Je vais retourner à ma place quand il m’arrête.

— Mademoiselle Maya, ne vous sauvez pas si vite. J’en ai deux autres pour vous.

Pardon? Il y a assurément erreur sur la personne. Je reste plantée là à le regarder d’un air qui veut dire: «Vous me jouez un tour, vous, là!»
Mais non, il me tend deux autres roses. Impossible que j’en reçoive trois?!

Je regagne mon bureau sous le regard de tous les élèves.
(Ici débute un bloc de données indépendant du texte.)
(* ===== verification/Bytes.v ===== *)
(** * Bytes and little-endian words

    The [encode_u16_le] / [decode_u16_le] family that src/journal.cpp and
    src/framing.cpp each define in an anonymous namespace, over byte strings. *)

From S2P Require Import Prelude.

Abbreviation byte := Byte.byte.
Abbreviation bytes := (list byte).

#[export] Instance byte_eq_decision : EqDecision byte := Byte.byte_eq_dec.

Definition byte_val (b : byte) : N := Byte.to_N b.

(** [static_cast<char>(value & 0xFF)] *)
Definition byte_of (n : N) : byte := default Byte.x00 (Byte.of_N (N.land n 255)).

(** [out[i] = (value >> (8 * i)) & 0xFF] for [i < width]. *)
Definition encode_le (width : nat) (value : N) : bytes :=
  (fun i => byte_of (N.shiftr value (8 * N.of_nat i))) <$> seq 0 width.

(** [value |= in[i] << (8 * i)], over all the bytes given. *)
Definition decode_le (l : bytes) : N :=
  foldr N.lor 0 (imap (fun i b => N.shiftl (byte_val b) (8 * N.of_nat i)) l).

Definition encode_u16_le : N -> bytes := encode_le 2.
Definition encode_u32_le : N -> bytes := encode_le 4.
Definition encode_u64_le : N -> bytes := encode_le 8.

(** The decoders read a fixed number of bytes at the front of their input. *)
Definition decode_u16_le (l : bytes) : N := decode_le (take 2 l).
Definition decode_u32_le (l : bytes) : N := decode_le (take 4 l).
Definition decode_u64_le (l : bytes) : N := decode_le (take 8 l).

(** [std::string] contents as bytes. *)
Definition string_bytes (s : string) : bytes := String.list_byte_of_string s.
Definition bytes_string (l : bytes) : string := String.string_of_list_byte l.

Lemma length_string_bytes s : length (string_bytes s) = String.length s.
Proof.
  unfold string_bytes. induction s as [|c s IH]; [done|].
  cbn. f_equal. exact IH.
Qed.

Lemma bytes_string_bytes s : bytes_string (string_bytes s) = s.
Proof. apply String.string_of_list_byte_of_string. Qed.

Lemma byte_val_lt b : byte_val b < 256.
Proof. unfold byte_val. pose proof (Byte.to_N_bounded b). lia. Qed.

Lemma byte_val_of n : byte_val (byte_of n) = N.land n 255.
Proof.
  unfold byte_val, byte_of.
  assert (N.land n 255 < 256) as Hlt.
  { change 255 with (N.ones 8). rewrite N.land_ones. apply N.mod_lt. done. }
  destruct (Byte.of_N (N.land n 255)) as [b|] eqn:E; simpl.
  - by apply Byte.to_of_N.
  - apply Byte.of_N_None_iff in E. lia.
Qed.

Lemma byte_of_val b : byte_of (byte_val b) = b.
Proof.
  unfold byte_of. change 255 with (N.ones 8).
  rewrite N.land_ones, N.mod_small by apply byte_val_lt.
  unfold byte_val. by rewrite Byte.of_to_N.
Qed.

Lemma length_encode_le n v : length (encode_le n v) = n.
Proof. unfold encode_le. by rewrite length_fmap, length_seq. Qed.

Lemma encode_le_S n v : encode_le (S n) v = byte_of v :: encode_le n (N.shiftr v 8).
Proof.
  unfold encode_le. rewrite <- cons_seq, fmap_cons. f_equal.
  - rewrite <- fmap_S_seq, <- list_fmap_compose. apply list_fmap_ext. intros _ i _. simpl.
    f_equal. rewrite N.shiftr_shiftr. f_equal. lia.
Qed.

Lemma foldr_lor_shift l (f g : nat -> byte -> N) :
  (forall i b, f i b = N.shiftl (g i b) 8) ->
  foldr N.lor 0 (imap f l) = N.shiftl (foldr N.lor 0 (imap g l)) 8.
Proof.
  revert f g. induction l as [|b l IH]; intros f g Hfg; simpl; [done|].
  rewrite N.shiftl_lor, Hfg. f_equal. apply IH. intros. apply Hfg.
Qed.

Lemma decode_le_cons b l : decode_le (b :: l) = N.lor (byte_val b) (N.shiftl (decode_le l) 8).
Proof.
  unfold decode_le. simpl. rewrite N.shiftl_0_r. f_equal. apply foldr_lor_shift.
  intros i c. simpl. rewrite N.shiftl_shiftl. f_equal. lia.
Qed.

Lemma decode_encode_le n v : decode_le (encode_le n v) = v mod 2 ^ (8 * N.of_nat n).
Proof.
  revert v. induction n as [|n IH]; intros v.
  - simpl. by rewrite N.mod_1_r.
  - rewrite encode_le_S, decode_le_cons, IH, byte_val_of. rewrite <- !N.land_ones.
    change 255 with (N.ones 8). apply N.bits_inj. intros i.
    rewrite N.lor_spec, !N.land_spec.
    destruct (N.lt_ge_cases i 8) as [Hi|Hi].
    + rewrite N.shiftl_spec_low by done. rewrite !N.ones_spec_low by lia.
      by rewrite orb_false_r.
    + rewrite N.shiftl_spec_high by lia. rewrite N.land_spec, N.shiftr_spec by lia.
      rewrite (N.ones_spec_high 8) by lia. rewrite andb_false_r. simpl.
      replace (i - 8 + 8) with i by lia. f_equal.
      destruct (N.lt_ge_cases i (8 * N.of_nat (S n))).
      * rewrite !N.ones_spec_low by lia. done.
      * rewrite !N.ones_spec_high by lia. done.
Qed.

Lemma decode_encode_le_small n v : v < 2 ^ (8 * N.of_nat n) -> decode_le (encode_le n v) = v.
Proof. intros. rewrite decode_encode_le. by apply N.mod_small. Qed.

Lemma decode_u16_app v l : v < u16_mod -> decode_u16_le (encode_u16_le v ++ l) = v.
Proof.
  intros. unfold decode_u16_le, encode_u16_le.
  rewrite take_app_length'; [|by rewrite length_encode_le]. by apply decode_encode_le_small.
Qed.

Lemma decode_u32_app v l : v < u32_mod -> decode_u32_le (encode_u32_le v ++ l) = v.
Proof.
  intros. unfold decode_u32_le, encode_u32_le.
  rewrite take_app_length'; [|by rewrite length_encode_le]. by apply decode_encode_le_small.
Qed.

Lemma decode_u64_app v l : v < u64_mod -> decode_u64_le (encode_u64_le v ++ l) = v.
Proof.
  intros. unfold decode_u64_le, encode_u64_le.
  rewrite take_app_length'; [|by rewrite length_encode_le]. by apply decode_encode_le_small.
Qed.

Lemma lor_shiftl_8 (x y : N) : x < 256 -> N.land (N.lor x (N.shiftl y 8)) 255 = x.
Proof.
  intros Hx. change 255 with (N.ones 8). rewrite N.land_lor_distr_l, !N.land_ones.
  rewrite N.mod_small by done. rewrite N.shiftl_mul_pow2, N.Div0.mod_mul. apply N.lor_0_r.
Qed.

Lemma shiftr_lor_8 (x y : N) : x < 256 -> N.shiftr (N.lor x (N.shiftl y 8)) 8 = y.
Proof.
  intros Hx. rewrite N.shiftr_lor, N.shiftr_shiftl_l by done. rewrite N.shiftl_0_r.
  rewrite N.shiftr_div_pow2, N.div_small by done. apply N.lor_0_l.
Qed.

(** Decoding loses nothing: the bytes of a word are determined by the word. *)
Lemma encode_decode_le (l : bytes) : encode_le (length l) (decode_le l) = l.
Proof.
  induction l as [|b l IH]; [done|].
  cbn [length]. rewrite encode_le_S, decode_le_cons, shiftr_lor_8, IH by apply byte_val_lt.
  f_equal. rewrite <- (byte_of_val b) at 2. unfold byte_of at 1.
  rewrite lor_shiftl_8 by apply byte_val_lt.
  unfold byte_of. change 255 with (N.ones 8).
  by rewrite N.land_ones, N.mod_small by apply byte_val_lt.
Qed.

Lemma decode_le_bound (l : bytes) : decode_le l < 2 ^ (8 * N.of_nat (length l)).
Proof.
  rewrite <- (encode_decode_le l) at 1. rewrite decode_encode_le. apply N.mod_lt.
  apply N.pow_nonzero. done.
Qed.
(* ===== verification/Hash.v ===== *)
(** * Checksums and digests

    Models include/flow_scheduler/hash.hpp and src/hash.cpp: the table-driven
    CRC-32C, FNV-1a 64, the [Digest64] accumulator, the SplitMix64 finalizer
    and the seeded generator.  The main result is that the byte-at-a-time
    table loop computes the bit-at-a-time reflected CRC. *)

From S2P Require Import Prelude Bytes.

(** ** CRC-32C *)

Definition crc_poly : N := 2197175160.  (* 0x82F63B78 *)
Definition crc_mask : N := 4294967295.  (* 0xFFFFFFFF *)

(** [crc = (crc >> 1) ^ ((crc & 1) != 0 ? poly : 0)] *)
Definition crc_bit (crc : N) : N :=
  N.lxor (N.shiftr crc 1) (if N.testbit crc 0 then crc_poly else 0).

Definition make_crc32c_table : list N :=
  (fun index => Nat.iter 8 crc_bit (N.of_nat index)) <$> seq 0 256.

Definition kCrc32cTable : list N := make_crc32c_table.

Definition crc_table (index : N) : N := default 0 (kCrc32cTable !! N.to_nat index).

Definition crc32c_step (crc : N) (b : byte) : N :=
  N.lxor (crc_table (N.land (N.lxor crc (byte_val b)) 255)) (N.shiftr crc 8).

Definition crc32c_extend (seed : N) (data : bytes) : N :=
  N.lxor (foldl crc32c_step (N.lxor seed crc_mask) data) crc_mask.

Definition crc32c (data : bytes) : N := crc32c_extend 0 data.

(** ** FNV-1a and [Digest64] *)

Definition kFnvOffset : N := 14695981039346656037.  (* 0xCBF29CE484222325 *)
Definition kFnvPrime : N := 1099511628211.          (* 0x00000100000001B3 *)

Definition fnv_byte (state : N) (b : N) : N := mul64 (N.lxor state b) kFnvPrime.

Definition fnv1a64_extend (seed : N) (data : bytes) : N :=
  foldl (fun state b => fnv_byte state (byte_val b)) seed data.

Definition fnv1a64 (data : bytes) : N := fnv1a64_extend kFnvOffset data.

(** [Digest64] is its 64-bit state; each [add_*] folds bytes in little-endian
    order. *)
Definition digest_init : N := kFnvOffset.
Definition add_u8 (value : N) (d : N) : N := fnv_byte d (N.land value 255).
Definition add_le (width : nat) (value : N) (d : N) : N :=
  foldl (fun d i => add_u8 (N.shiftr value (8 * N.of_nat i)) d) d (seq 0 width).
Definition add_u16 : N -> N -> N := add_le 2.
Definition add_u32 : N -> N -> N := add_le 4.
Definition add_u64 : N -> N -> N := add_le 8.
Definition add_bool (value : bool) (d : N) : N := add_u8 (if value then 1 else 0) d.
Definition add_bytes (data : bytes) (d : N) : N :=
  foldl (fun d b => fnv_byte d (byte_val b)) d data.
Definition add_string (text : string) (d : N) : N :=
  add_bytes (string_bytes text) (add_u64 (N.of_nat (length (string_bytes text))) d).

(** Folds a list of 64-bit fields, in order. *)
Definition add_u64s (fields : list N) (d : N) : N := foldl (fun d v => add_u64 v d) d fields.

(** ** SplitMix64 *)

Definition mix64 (value : N) : N :=
  let v1 := add64 value 11400714819323198485 in
  let v2 := mul64 (N.lxor v1 (N.shiftr v1 30)) 13787848793156543929 in
  let v3 := mul64 (N.lxor v2 (N.shiftr v2 27)) 10723151780598845931 in
  N.lxor v3 (N.shiftr v3 31).

Definition rng_next_u64 (state : N) : N * N :=
  let state' := add64 state 11400714819323198485 in (state', mix64 state').

(** The rejection loop of [Rng::next_below], bounded by fuel. *)
Fixpoint rng_draw (fuel : nat) (limit bound state : N) : option (N * N) :=
  match fuel with
  | O => None
  | S fuel =>
      let '(state', draw) := rng_next_u64 state in
      if draw <? limit then Some (state', draw mod bound)
      else rng_draw fuel limit bound state'
  end.

Definition rng_next_below (fuel : nat) (bound state : N) : option (N * N) :=
  if bound =? 0 then Some (state, 0)
  else rng_draw fuel (u64_max - u64_max mod bound) bound state.

Definition rng_next_range (fuel : nat) (low high state : N) : option (N * N) :=
  if high <=? low then Some (state, low)
  else let span := add64 (high - low) 1 in
       '(state', v) ← rng_next_below fuel span state; Some (state', add64 low v).

(** ** The bitwise reference CRC *)

Definition crc32c_ref_step (crc : N) (b : byte) : N :=
  Nat.iter 8 crc_bit (N.lxor crc (byte_val b)).

Definition crc32c_ref (data : bytes) : N :=
  N.lxor (foldl crc32c_ref_step crc_mask data) crc_mask.

Lemma crc_bit_lxor x y : crc_bit (N.lxor x y) = N.lxor (crc_bit x) (crc_bit y).
Proof.
  unfold crc_bit. rewrite N.shiftr_lxor, N.lxor_spec.
  destruct (N.testbit x 0), (N.testbit y 0); simpl; rewrite ?N.lxor_0_r.
  - rewrite (N.lxor_assoc (N.shiftr x 1)), (N.lxor_comm crc_poly), !N.lxor_assoc.
    by rewrite N.lxor_nilpotent, N.lxor_0_r.
  - by rewrite !N.lxor_assoc, (N.lxor_comm _ crc_poly).
  - by rewrite !N.lxor_assoc.
  - done.
Qed.

Lemma crc_iter_lxor n x y :
  Nat.iter n crc_bit (N.lxor x y) = N.lxor (Nat.iter n crc_bit x) (Nat.iter n crc_bit y).
Proof. induction n as [|n IH]; simpl; [done|]. by rewrite IH, crc_bit_lxor. Qed.

(** Shifting out zero bits only shifts. *)
Lemma crc_iter_shiftl n x : Nat.iter n crc_bit (N.shiftl x (N.of_nat n)) = x.
Proof.
  induction n as [|n IH]; [apply N.shiftl_0_r|].
  assert (crc_bit (N.shiftl x (N.of_nat (S n))) = N.shiftl x (N.of_nat n)) as Hstep.
  { unfold crc_bit. rewrite N.shiftl_spec_low by lia. rewrite N.lxor_0_r.
    rewrite N.shiftr_shiftl_l by lia. f_equal. lia. }
  rewrite Nat.iter_succ_r, Hstep. exact IH.
Qed.

Lemma crc_table_iter index : index < 256 -> crc_table index = Nat.iter 8 crc_bit index.
Proof.
  intros Hi. unfold crc_table, kCrc32cTable, make_crc32c_table.
  rewrite list_lookup_fmap, lookup_seq_lt by lia. simpl default. by rewrite N2Nat.id.
Qed.

Lemma split_low_byte x : x = N.lxor (N.land x 255) (N.shiftl (N.shiftr x 8) 8).
Proof.
  change 255 with (N.ones 8). apply N.bits_inj. intros i.
  rewrite N.lxor_spec, N.land_spec. destruct (N.lt_ge_cases i 8).
  - rewrite N.ones_spec_low, N.shiftl_spec_low by lia. by rewrite andb_true_r, xorb_false_r.
  - rewrite N.ones_spec_high, N.shiftl_spec_high, N.shiftr_spec by lia.
    rewrite andb_false_r, xorb_false_l. f_equal. lia.
Qed.

Lemma crc_iter_table x :
  Nat.iter 8 crc_bit x = N.lxor (crc_table (N.land x 255)) (N.shiftr x 8).
Proof.
  rewrite (split_low_byte x) at 1. rewrite crc_iter_lxor.
  change 8 with (N.of_nat 8) at 3. rewrite crc_iter_shiftl, crc_table_iter; [done|].
  change 255 with (N.ones 8). rewrite N.land_ones. by apply N.mod_lt.
Qed.

Lemma crc32c_step_ref crc b : crc32c_step crc b = crc32c_ref_step crc b.
Proof.
  unfold crc32c_step, crc32c_ref_step. rewrite crc_iter_table. f_equal.
  rewrite N.shiftr_lxor.
  assert (N.shiftr (byte_val b) 8 = 0) as ->.
  { rewrite N.shiftr_div_pow2. apply N.div_small, byte_val_lt. }
  by rewrite N.lxor_0_r.
Qed.

Lemma crc32c_foldl_ref (data : bytes) (c : N) :
  foldl crc32c_step c data = foldl crc32c_ref_step c data.
Proof.
  revert c. induction data as [|b data IH]; intros c; simpl; [done|].
  by rewrite IH, crc32c_step_ref.
Qed.

(** C40 The table-driven [crc32c] of every byte string equals the bit-at-a-time
    reflected Castagnoli CRC with initial value and final complement
    0xFFFFFFFF. *)
Theorem crc32c_table_correct (data : bytes) : crc32c data = crc32c_ref data.
Proof.
  unfold crc32c, crc32c_extend, crc32c_ref. f_equal. apply crc32c_foldl_ref.
Qed.


(** Extending a checksum is checksumming the concatenation. *)
Lemma crc32c_extend_app seed a b :
  crc32c_extend seed (a ++ b) = crc32c_extend (crc32c_extend seed a) b.
Proof.
  unfold crc32c_extend. rewrite foldl_app. f_equal. f_equal.
  by rewrite N.lxor_assoc, N.lxor_nilpotent, N.lxor_0_r.
Qed.

Lemma lxor_lt_pow2 a b n : a < 2 ^ n -> b < 2 ^ n -> N.lxor a b < 2 ^ n.
Proof.
  intros Ha Hb. destruct (N.eq_dec (N.lxor a b) 0) as [->|Hne].
  - apply N.neq_0_lt_0. by apply N.pow_nonzero.
  - apply N.log2_lt_pow2; [lia|].
    eapply N.le_lt_trans; [apply N.log2_lxor|].
    destruct (N.eq_dec a 0) as [->|Ha0], (N.eq_dec b 0) as [->|Hb0].
    + done.
    + rewrite N.max_r by (simpl; lia). apply N.log2_lt_pow2; lia.
    + rewrite N.max_l by (simpl; lia). apply N.log2_lt_pow2; lia.
    + apply N.max_lub_lt; apply N.log2_lt_pow2; lia.
Qed.

Lemma crc_bit_bound x : x < 2 ^ 32 -> crc_bit x < 2 ^ 32.
Proof.
  intros Hx. unfold crc_bit. apply lxor_lt_pow2.
  - rewrite N.shiftr_div_pow2. apply N.Div0.div_lt_upper_bound. simpl in *. lia.
  - destruct (N.testbit x 0); done.
Qed.

Lemma crc32c_ref_step_bound x b : x < 2 ^ 32 -> crc32c_ref_step x b < 2 ^ 32.
Proof.
  intros Hx. unfold crc32c_ref_step.
  assert (N.lxor x (byte_val b) < 2 ^ 32) as H.
  { apply lxor_lt_pow2; [done|]. pose proof (byte_val_lt b). simpl. lia. }
  revert H. generalize (N.lxor x (byte_val b)) as y. intros y Hy.
  do 8 (apply crc_bit_bound in Hy). exact Hy.
Qed.

(** Every checksum is a 32-bit word, so [encode_u32_le] stores it whole. *)
Lemma crc32c_bound data : crc32c data < u32_mod.
Proof.
  unfold crc32c, crc32c_extend. rewrite crc32c_foldl_ref. change u32_mod with (2 ^ 32).
  apply lxor_lt_pow2; [|done].
  apply (foldl_inv (fun c => c < 2 ^ 32)); [done|].
  intros c b _ Hc. by apply crc32c_ref_step_bound.
Qed.

(** ** Error detection

    One step of the register loses no information, so two byte strings of the
    same length that differ in one byte have different checksums. *)

Lemma lxor_eq_0_iff x y : N.lxor x y = 0 <-> x = y.
Proof. split; [apply N.lxor_eq|]. intros ->. apply N.lxor_nilpotent. Qed.

Lemma crc_bit_zero x : x < 2 ^ 32 -> crc_bit x = 0 -> x = 0.
Proof.
  intros Hx H. unfold crc_bit in H. apply N.lxor_eq in H.
  assert (N.shiftr x 1 < 2 ^ 31) as Hs.
  { rewrite N.shiftr_div_pow2. apply N.Div0.div_lt_upper_bound. simpl in *. lia. }
  destruct (N.testbit x 0) eqn:Hb.
  - rewrite H in Hs. vm_compute in Hs. discriminate.
  - rewrite N.shiftr_div_pow2 in H. rewrite N.bit0_odd in Hb.
    pose proof (N.div_mod x 2 ltac:(done)) as Hd. change (2 ^ 1) with 2 in H.
    pose proof (N.bit0_mod x) as Hm. rewrite N.bit0_odd, Hb in Hm. simpl in Hm. lia.
Qed.

Lemma crc_iter_zero n x : x < 2 ^ 32 -> Nat.iter n crc_bit x = 0 -> x = 0.
Proof.
  intros Hx. assert (forall m, Nat.iter m crc_bit x < 2 ^ 32) as Hb.
  { induction m as [|m IH]; [done|]. by apply crc_bit_bound. }
  induction n as [|n IH]; [done|]. simpl. intros H. apply IH, crc_bit_zero; [apply Hb | done].
Qed.

Lemma crc32c_ref_step_differ c1 c2 b1 b2 :
  c1 < 2 ^ 32 -> c2 < 2 ^ 32 ->
  crc32c_ref_step c1 b1 = crc32c_ref_step c2 b2 ->
  N.lxor c1 (byte_val b1) = N.lxor c2 (byte_val b2).
Proof.
  intros H1 H2 H. apply lxor_eq_0_iff. apply (crc_iter_zero 8).
  - pose proof (byte_val_lt b1). pose proof (byte_val_lt b2).
    repeat apply lxor_lt_pow2; simpl in *; lia.
  - rewrite crc_iter_lxor. by apply lxor_eq_0_iff.
Qed.

Lemma byte_val_inj b1 b2 : byte_val b1 = byte_val b2 -> b1 = b2.
Proof. intros H. by rewrite <- (byte_of_val b1), H, byte_of_val. Qed.

Lemma lxor_cancel_l x y z : N.lxor x y = N.lxor x z -> y = z.
Proof.
  intros H. apply (f_equal (N.lxor x)) in H.
  by rewrite <- !N.lxor_assoc, N.lxor_nilpotent, !N.lxor_0_l in H.
Qed.

Lemma lxor_cancel_r x y z : N.lxor y x = N.lxor z x -> y = z.
Proof. rewrite !(N.lxor_comm _ x). apply lxor_cancel_l. Qed.

Lemma crc32c_foldl_inj (l : bytes) c1 c2 :
  c1 < 2 ^ 32 -> c2 < 2 ^ 32 ->
  foldl crc32c_ref_step c1 l = foldl crc32c_ref_step c2 l -> c1 = c2.
Proof.
  revert c1 c2. induction l as [|b l IH]; intros c1 c2 H1 H2 H; [done|].
  simpl in H. apply IH in H; try by apply crc32c_ref_step_bound.
  apply crc32c_ref_step_differ in H; [|done|done]. by apply lxor_cancel_r in H.
Qed.

Lemma crc32c_one_byte (a c : bytes) (x y : byte) :
  crc32c (a ++ x :: c) = crc32c (a ++ y :: c) -> x = y.
Proof.
  unfold crc32c, crc32c_extend. rewrite !crc32c_foldl_ref. intros H.
  apply lxor_cancel_r in H. rewrite !foldl_app in H. simpl in H.
  assert (foldl crc32c_ref_step (N.lxor 0 crc_mask) a < 2 ^ 32) as Ha.
  { apply (foldl_inv (fun c => c < 2 ^ 32)); [done|].
    intros s b _ Hs. by apply crc32c_ref_step_bound. }
  apply crc32c_foldl_inj in H; try by apply crc32c_ref_step_bound.
  apply crc32c_ref_step_differ in H; [|done|done].
  by apply lxor_cancel_l, byte_val_inj in H.
Qed.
Il fait chaud, soudainement!

Je demande à Sophie-Rose de lire les cartes avant de me les montrer. En bonne amie, elle fait d’abord une crise cardiaque en voyant ce qui s’y
trouve. Lorsqu’elle me les remet, elle me dit, plus ou moins à la blague:

— Je prie pour toi, mon enfant.

J’ouvre les deux en même temps. Et puis…

Ben non, ça serait tellement pas correct que je te laisse dans l’incertitude comme ça jusqu’au prochain livre. Mais j’aurais peut-être aimé
tomber dans les pommes à ce moment-là: ça m’aurait empêchée de devoir gérer la suite.